Ten years ago, being a rugby player came with a different pressure. There was a big drinking culture. Normally after a game you sit down and have a drink. Since coming to Samoa, I made the decision not to drink alcohol anymore, so after the game there would just be me drinking soft drink. The next month there would be one or two who would join me, to the point where now there are more non-drinkers than drinkers. A few of the guys said that it was good that I came because it’s hard to say no when everyone else is drinking. God has given me the opportunity to have influence in my rugby circles.

Open doors

My move back to Samoa was a big leap of faith for me. I can’t say that at the time I fully trusted the decision, but looking back I can see it was the right move, so many opportunities have opened up for me in Samoa. From this I have learned to say, ‘Jesus, if this is how it’s meant to be, I’ll do it’.

I was approached to become a lay preacher at my church. It had never crossed my mind to do something like this. Traditionally people would say I am quite young for this position, but I am well supported by more mature preachers and God is using me in this role.
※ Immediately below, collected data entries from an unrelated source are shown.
(* ===== verification/HostEvidenceTheory.v ===== *)
(** Theorems about the evidence rules of the host client: no batch of frames panics
    or takes the controller's reducer out of the worlds its own calls reach, and what
    a batch is accepted for is exactly what its events say. *)

From S2P Require Import Prelude Identity Sandbox SandboxPolicyTheory SandboxLifecycle Protocol.
From S2P Require Import ProtocolTheory Authorization SessionMachine SessionInvariant.
From S2P Require Import SessionCommands SessionWorlds SessionTheorems SessionEvidence.
From S2P Require Import LivePatchHistory HostWire HostWireTheory.
From S2P Require Import HostCodec HostCodecTheory HostResponse HostEvidence.
Open Scope Z_scope.

(** ** No panics *)

Lemma no_panic_split_pair f n : no_panic (split_pair f n).
Proof.
  unfold split_pair, codec_try_from. pose proof (zlen_nonneg (hf_raw f)).
  apply no_panic_bind; [no_panic|intros split Hs]. destruct (_ <=? _) in Hs; simplify_eq.
  apply no_panic_bind; [no_panic|intros _ _].
  apply no_panic_bind; [no_panic|intros both [-> _]%ok_or_ok%checked_mul_some].
  apply no_panic_bind; [no_panic|intros _ Hl%fail_if_ok%negb_false_iff%Z.eqb_eq].
  apply no_panic_bind; [apply no_panic_index_range; lia|intros a _].
  apply no_panic_bind; [apply no_panic_index_range; lia|intros b _]. no_panic.
Qed.

Lemma no_panic_decode_event `{Json EventControl} f : no_panic (decode_event_frame f).
Proof.
  unfold decode_event_frame, decode_json_frame, attach_event, json_result, require_protocol_version,
    require_empty_placeholders, require_absent_raw_address, require_raw_address, require_no_raw.
  pose proof no_panic_header_validate. pose proof no_panic_split_pair.
  pose proof (λ e, proj1 (event_envelope_attributed e)). no_panic.
Qed.

Lemma no_panic_batch_validate b l : no_panic (batch_validate b l).
Proof.
  unfold batch_validate, limits_validate.
  assert (∀ index before frames, no_panic (charge_all l index before frames)) as Hc.
  { intros index before frames. revert index before.
    induction frames as [|f frames IH]; intros index before; cbn; [done|].
    apply no_panic_bind; [apply no_panic_charge|intros; apply IH]. }
  no_panic.
Qed.

Lemma push_frames_cases frames b :
  (∃ e b', push_frames frames b = (Err e, b'))
  ∨ ∃ b', push_frames frames b = (Ok tt, b') ∧ bb_frames b' = bb_frames b ++ frames ∧ bb_limits b' = bb_limits b.
Proof.
  revert b. induction frames as [|f frames IH]; intros b.
  { right. exists b. by rewrite app_nil_r. }
  cbn [push_frames]. unfold sbind.
  destruct (exec_charges (CallPush f) b) as [[e He]|(n & after & _ & _ & He)]; cbn [builder_exec call_frame] in He; rewrite He.
  - left. by eexists _, _.
  - destruct (IH (mkBuilder (bb_limits b) (bb_declared_frame_count b) (bb_frames b ++ [f]) after))
      as [Hl|(b' & -> & Hb & Hl)]; [by left|right]. exists b'. split; [done|].
    rewrite Hb, Hl. cbn. by rewrite <-app_assoc.
Qed.

Lemma no_panic_try_from_frames frames l : no_panic (try_from_frames frames l).
Proof.
  unfold try_from_frames, builder_new, limits_validate.
  apply no_panic_bind; [no_panic|intros b _].
  destruct (push_frames_cases frames b) as [(e & b' & ->)|(b' & -> & _)]; [done|].
  unfold builder_finish. pose proof no_panic_batch_validate. no_panic.
Qed.

Lemma try_from_frames_ok frames l batch :
  try_from_frames frames l = Ok batch → rb_frames batch = frames ∧ batch_validate batch l = Ok tt.
Proof.
  unfold try_from_frames. intros H. unbind H b Hb.
  apply builder_new_ok in Hb as (_ & _ & ->).
  destruct (push_frames_cases frames (mkBuilder l (zlen frames) [] 0)) as [(e & b' & Hp)|(b' & Hp & Hf & Hl)];
    rewrite Hp in H; [done|]. cbn [result_bind] in H. unfold builder_finish in H.
  unbind H u Hu. unbind H u' Hv. destruct u'. rewrite Hl in Hv. injection H as <-. by split.
Qed.

(** ** The reducer during a command *)

Lemma wp_zoom {S T E A} (get : S → T) (put : T → S → S) (c : smonad T E A) Q QE s :
  wp c (λ a t, Q a (put t s)) (λ e t, QE e (put t s)) (get s) → wp (zoom get put c) Q QE s.
Proof. unfold wp, zoom. by destruct (c (get s)) as [[] ?]. Qed.

(** What no observation or evidence changes. *)
Definition frame (m : SessionMachine) :=
  (m_reducer_instance m, m_session_id m, m_target m, m_last_command_id m,
   m_pending_remote_command m, m_inherited_sandbox m).

#[local] Hint Resolve on_sandbox_keeps : keeps.

Ltac frame_keeps :=
  unfold require_open_target, require_state, next_state_token, allocate_stop_token, transition_to;
  keeps.

Lemma target_created_frame p : keeps frame (target_created_suspended p).
Proof. unfold target_created_suspended. frame_keeps. Qed.
Lemma attestation_frame a : keeps frame (accept_sandbox_attestation a).
Proof. unfold accept_sandbox_attestation. frame_keeps. Qed.
Lemma open_offline_frame : keeps frame complete_open_offline.
Proof. unfold complete_open_offline. frame_keeps. Qed.
Lemma open_dump_frame : keeps frame complete_open_dump.
Proof. unfold complete_open_dump. frame_keeps. Qed.
Lemma open_observing_frame p : keeps frame (complete_open_observing p).
Proof. unfold complete_open_observing. frame_keeps. Qed.
Lemma stopped_frame r th : keeps frame (mark_stopped r th).
Proof. unfold mark_stopped. frame_keeps. Qed.
Lemma exited_frame c : keeps frame (mark_exited c).
Proof. unfold mark_exited. frame_keeps. Qed.
Lemma failed_frame msg : keeps frame (mark_failed msg).
Proof. unfold mark_failed. frame_keeps. Qed.
Lemma close_frame r : keeps frame (complete_close r).
Proof. unfold complete_close. frame_keeps. Qed.
Lemma retain_frame f : keeps frame (retain_sandbox_failure_target_creation f).
Proof. unfold retain_sandbox_failure_target_creation. frame_keeps. Qed.
Lemma unsolicited_frame l : keeps frame (apply_unsolicited_observations l).
Proof.
  intros m. unfold apply_unsolicited_observations. pose proof (apply_observations_frame l m) as Hf.
  destruct (apply_observations l m) as [[u|e|p] m']; cbn in Hf |- *; injection Hf;
    intros; unfold frame; cbn; congruence.
Qed.

(** Equal observations are the same: only an opening state holds paths. *)
Lemma eqb_observable a b : SessionState_eqb a b = true → observable b → a = b.
Proof.
  intros He Hb. pose proof (eqb_kind _ _ He) as Hk. unfold SessionState_eqb in He.
  autorewrite with rust in He. destruct He as [Ht He].
  destruct b; try done; destruct a; try done; cbn in *; autorewrite with rust in *;
    naive_solver congruence.
Qed.

Section worlds.
Context `{Sha256Spec}.

(** A reducer in a world its calls reach, which has minted [cp] if there is one. *)
Definition alive (cp : option RemoteCommandCheckpoint) (m : SessionMachine) : Prop :=
  ∃ minted, (∀ c, cp = Some c → c ∈ minted) ∧ reachable (mkWorld m minted).

Lemma alive_inv cp m : alive cp m → session_inv m.
Proof. intros (minted & _ & Hr). apply (wi_machine _ (reachable_inv _ Hr)). Qed.

Lemma alive_none cp m : alive cp m → alive None m.
Proof. intros (minted & _ & Hr). by exists minted. Qed.

Lemma alive_exec cp call m :
  alive cp m → (∀ minted, (∀ c, cp = Some c → c ∈ minted) → admissible (mkWorld m minted) call) →
  wp (session_exec call) (λ _ m', alive cp m') (λ _ m', alive cp m' ∧ step_err m m') m.
Proof.
  intros (minted & Hc & Hr) Ha. specialize (Ha minted Hc).
  pose proof (reach_step _ call Hr Ha) as Hstep. unfold world_step in Hstep. cbn in Hstep.
  pose proof (session_exec_spec _ call (reachable_inv _ Hr) Ha) as Hs. cbn in Hs. unfold wp in *.
  destruct (session_exec call m) as [[r|e|p] m']; cbn in Hstep; [|by split; [exists minted|]|done].
  destruct r as [c|]; [|by exists minted]. exists (c :: minted). split; [|done].
  intros c' Hc'. apply list_elem_of_further, Hc, Hc'.
Qed.

(** A call that keeps the frame keeps the world. *)
Lemma alive_plain {A} (c : session_op A) call cp m :
  session_exec call = plain c → keeps frame c → alive cp m →
  (∀ minted, (∀ c, cp = Some c → c ∈ minted) → admissible (mkWorld m minted) call) →
  wp c (λ _ m', alive cp m' ∧ frame m' = frame m)
    (λ _ m', alive cp m' ∧ frame m' = frame m ∧ visible m' = visible m) m.
Proof.
  intros Hx Hk Hm Ha. pose proof (alive_exec cp call m Hm Ha) as Hw. rewrite Hx in Hw.
  assert (wp c (λ _ m', alive cp m') (λ _ m', alive cp m' ∧ step_err m m') m) as Hc.
  { unfold wp, plain, smap_err, sbind, sret in *. by destruct (c m) as [[] ?]. }
  eapply wp_mono; [apply (wp_keeps frame); [done|apply Hc]|done|].
  intros e m' [[? [? ? ? ? ? ?]] ?]. done.
Qed.

(** A successful reducer call of [apply_state_event]. *)
Lemma close_needs_closing r cp m :
  alive cp m →
  wp (complete_close r) (λ _ m', alive cp m' ∧ frame m' = frame m ∧ state_kind (m_state m) = SSK.Closing)
    (λ _ m', alive cp m' ∧ frame m' = frame m) m.
Proof.
  intros Hm. destruct (decide (state_kind (m_state m) = SSK.Closing)) as [Hk|Hk].
  - eapply wp_mono; [by apply (alive_plain _ (CompleteClose r)); [|apply close_frame|..]|..];
      intros a m'; cbn beta; tauto.
  - unfold complete_close, require_state. wp_step.
    apply wp_check; (rewrite bool_decide_eq_false_2; [|by rewrite list_elem_of_singleton]); done.
Qed.

Lemma apply_state_event_spec next receipt cp m :
  alive cp m →
  wp (apply_state_event next receipt)
    (λ _ m', alive cp m' ∧ frame m' = frame m ∧ SessionState_eqb (m_state m') next = true
             ∧ state_kind next ≠ SSK.Closing
             ∧ (state_kind next = SSK.Closed → state_kind (m_state m) = SSK.Closing))
    (λ _ m', alive cp m' ∧ frame m' = frame m) m.
Proof.
  intros Hm. unfold apply_state_event. wp_step. wp_step; [|done].
  assert (∀ {A} (c : session_op A) call,
    session_exec call = plain c → keeps frame c → (∀ w, admissible w call) →
    state_kind next ≠ SSK.Closing → state_kind next ≠ SSK.Closed →
    wp (do! reduce c in sread (λ m, fail_if (negb (SessionState_eqb (m_state m) next))
                                      (DHE.ReducerStateMismatch (m_state m) next)))
      (λ _ m', alive cp m' ∧ frame m' = frame m ∧ SessionState_eqb (m_state m') next = true
               ∧ state_kind next ≠ SSK.Closing
               ∧ (state_kind next = SSK.Closed → state_kind (m_state m) = SSK.Closing))
      (λ _ m', alive cp m' ∧ frame m' = frame m) m) as Hcall.
  { intros A c call Hx Hk Ha Hn1 Hn2. wp_step. unfold reduce. wp_step.
    eapply wp_mono; [by apply (alive_plain c call); [..|intros; apply Ha]|..]; [|by intros e m' (? & ? & ?)].
    intros a m' [? ?]. wp_step; [|done]. by split_and!. }
  destruct next; try (wp_step; apply wp_read; [done|by split|done]).
  - by apply (Hcall _ _ (TargetCreated process)); [|apply target_created_frame|..].
  - by apply (Hcall _ _ OpenOffline); [|apply open_offline_frame|..].
  - by apply (Hcall _ _ OpenDump); [|apply open_dump_frame|..].
  - by apply (Hcall _ _ (OpenObserving process_id)); [|apply open_observing_frame|..].
  - by apply (Hcall _ _ (MarkStopped reason thread_id)); [|apply stopped_frame|..].
  - by apply (Hcall _ _ (MarkExited exit_code)); [|apply exited_frame|..].
  - by apply (Hcall _ _ (MarkFailed message)); [|apply failed_frame|..].
  - wp_step. unfold reduce. wp_step. eapply wp_mono; [by apply close_needs_closing|..]; [|done].
    intros a m' (? & ? & ?). wp_step; [|done]. by split_and!.
Qed.
End worlds.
Coming to Samoa led me to The Salvation Army. I had applied for a job at another organisation, but it fell through; God had other plans for me. When a role at The Salvation Army popped up, I applied for it and got a job in a brand-new field for me. I’d never even heard of an alcohol and other drugs (AOD) clinician. I didn’t have the qualifications and I never thought I would be there.

I’ve worked in many jobs, but I’ve never felt a real sense of purpose. It was just something I was doing to earn money and pay the bills. Now I feel like I’m doing something with purpose. As a team we’re serving God with everything that we do. For someone to be able to come in and engage in our service, that’s a big deal. You feel like you are making a difference in their lives.

Personal development

My parents and my sister all graduated from university, but I didn’t. I wanted to, but I never felt the timing was right. Twelve years later, I hadn’t got back to it, and I told myself that it was impossible—then boom! God gives me an opportunity to study a Bachelor of Applied Counselling as part of my AOD clinician role.

Since starting work at The Salvation Army, my faith has grown. Although I work with the AOD department, we are a small team so everything I do for AOD I also do for the corps. I offer myself to The Salvation Army for music and talks with the youth. I am still a member of my own church but, when invited, I help where I can.

The things that I have now, it’s all because of Jesus. This is the story of me moving back to Samoa. God has given me all these amazing opportunities—to work as an AOD clinician with The Salvation Army, to study, to play rugby league for my country and to be ordained as a lay preacher.

There have been some challenging times. It was really difficult not being able to return to New Zealand because of Covid-19 restrictions. But my mindset right now is that the difficult times are just part of the process. I’ll accept them and understand that it all comes down to God and my faith in him. Whatever happens now, I’ll accept God’s plans for me.